═══ Dataset excerpts

Lemma business_error_redelivery_witness :
  let event := SQSEvent.mk [ok_record; business_record_again] in
  processRecord business_record_again = processRecord business_record
  /\ settle (processRecord business_record_again)
     = Fulfilled (ProcessingResult.mk false (js "m-2")
                    (Some (BusinessLogicError (js "Invalid business logic"))))
  /\ In (0, console_error [template [js "Error processing record "; js "m-2"; js ":"];
                           LError (BusinessLogicError (js "Invalid business logic"))])
        (console (fst (invoke event sample_context)))
  /\ exists response,
       snd (invoke event sample_context) = Returned response
       /\ In (SQSBatchItemFailure.mk (js "m-2"))
             (SQSBatchResponse.batchItemFailures response)
       /\ In (now (fst (invoke event sample_context)),
              console_log [template [js "Business logic error for message "; js "m-2";
                                     js " - will be sent to DLQ after max retries"]])
             (console (fst (invoke event sample_context))).
Proof.
  intro event.
  assert (Hparse : JSON.parse (SQSRecord.body business_record)
                   = Some (JObject [(js "type", JString (js "business-error"))]))
    by (vm_compute; reflexivity).
  destruct (business_error_redelivery business_record business_record_again _
              eq_refl eq_refl Hparse eq_refl) as (H1 & H2 & Hbatch).
  assert (Hin : In business_record_again (SQSEvent.Records event))
    by (right; left; reflexivity).
  destruct (Hbatch event sample_context Hin) as (Hline & _ & Hreturns & _).
  split; [exact H1 |]. split; [exact H2 |]. split; [exact Hline |].
  apply Hreturns. vm_compute. reflexivity.
Defined.

(** C7: a message whose payload has type ['timeout'] waits 5000 milliseconds
    and then returns a failure carrying the generic [Error]; a batch that
    holds it never leaves the handler pending, and when every body parses the
    handler returns at time 5000 with the message listed.  Its siblings are
    not held up: every sibling that parses and is not itself a [timeout]
    message has completed, result returned and line written, at time 0, when
    its call returns. *)
Theorem timeout_message (event : SQSEvent.t) (context : Context.t) (record : SQSRecord.t) :
  In record (SQSEvent.Records event) ->
  record_type_is record (js "timeout") = true ->
  (processRecord record
   = Await_timeout 5000 (failed_with record (Error (js "Operation timed out")))
   /\ settle (processRecord record)
      = Fulfilled (ProcessingResult.mk false (SQSRecord.messageId record)
                     (Some (Error (js "Operation timed out"))))
   /\ delay (processRecord record) = 5000)
  /\ snd (invoke event context) <> Hung
  /\ (forallb parses (SQSEvent.Records event) = true ->
      exists response,
        snd (invoke event context) = Returned response
        /\ now (fst (invoke event context)) = 5000
        /\ In (SQSBatchItemFailure.mk (SQSRecord.messageId record))
              (SQSBatchResponse.batchItemFailures response))
  /\ (forall sibling,
        In sibling (SQSEvent.Records event) ->
        parses sibling = true ->
        record_type_is sibling (js "timeout") = false ->
        exists entry result,
          processRecord sibling = Console entry (Return result)
          /\ run (processRecord sibling) (mkLoop 0 [])
             = (mkLoop 0 [(0, entry)], Fulfilled result)
          /\ In (0, entry) (console (fst (invoke event context)))).
Proof.
  intros Hin Htype.
  destruct literals_distinct as (H1 & H2 & _).
  assert (Hshape : processRecord record
                   = Await_timeout 5000 (failed_with record (Error (js "Operation timed out")))).
  { revert Htype. unfold record_type_is. rewrite processRecord_eq.
    unfold processRecord_by_cases.
    destruct (JSON.parse (SQSRecord.body record)) as [v |]; [| discriminate].
    intro Htype. destruct (is_nullish v) eqn:Hn.
    - rewrite (type_is_nullish v _ Hn) in Htype. discriminate.
    - destruct (type_is v (js "business-error")) eqn:Hb.
      + elim H1. exact (type_is_functional v _ _ Hb Htype).
      + destruct (type_is v (js "temporary-error")) eqn:Hte.
        * elim H2. exact (type_is_functional v _ _ Hte Htype).
        * now rewrite Htype. }
  split; [| split; [| split]].
  - split; [exact Hshape |]. rewrite Hshape. split; reflexivity.
  - destruct (forallb parses (SQSEvent.Records event)) eqn:Hp.
    + rewrite (invoke_all_parse event context Hp). discriminate.
    + destruct (invoke_some_unparsable event context Hp) as [-> _]. discriminate.
  - intro Hp. rewrite (invoke_all_parse event context Hp). cbn [fst snd now].
    eexists. split; [reflexivity |]. split.
    + assert (Ht : has_timeout (SQSEvent.Records event) = true).
      { apply existsb_exists. exists record. auto. }
      now rewrite Ht.
    + cbn [SQSBatchResponse.batchItemFailures]. rewrite (failures_results_of _ Hp).
      apply (in_map (fun r => SQSBatchItemFailure.mk (SQSRecord.messageId r))).
      apply filter_In. split; [exact Hin |].
      unfold fails. rewrite Hshape. reflexivity.
  - intros sibling Hsin Hsp Hst.
    assert (Hs : exists entry result, processRecord sibling = Console entry (Return result)).
    { revert Hsp Hst. unfold parses, record_type_is. rewrite processRecord_eq.
      unfold processRecord_by_cases.
      destruct (JSON.parse (SQSRecord.body sibling)) as [v |]; [| discriminate].
      intros _ Hst. rewrite Hst.
      destruct (is_nullish v); [| destruct (type_is v (js "business-error"));
                                  [| destruct (type_is v (js "temporary-error"))]];
        eexists; eexists; reflexivity. }
    destruct Hs as (entry & result & Hs). exists entry, result.
    split; [exact Hs |]. split.
    + rewrite Hs. reflexivity.
    + apply (invoke_sync_console event context sibling entry Hsin).
      rewrite Hs. now left.
Qed.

══════

Work required: Reproduce exactly, and with no other material, the lines between those holding "split; [| split; [| split]]." and "- intro Hp.", inclusive.

Solution to this problem:
  split; [| split; [| split]].
  - split; [exact Hshape |]. rewrite Hshape. split; reflexivity.
  - destruct (forallb parses (SQSEvent.Records event)) eqn:Hp.
    + rewrite (invoke_all_parse event context Hp). discriminate.
    + destruct (invoke_some_unparsable event context Hp) as [-> _]. discriminate.
  - intro Hp. rewrite (invoke_all_parse event context Hp). cbn [fst snd now].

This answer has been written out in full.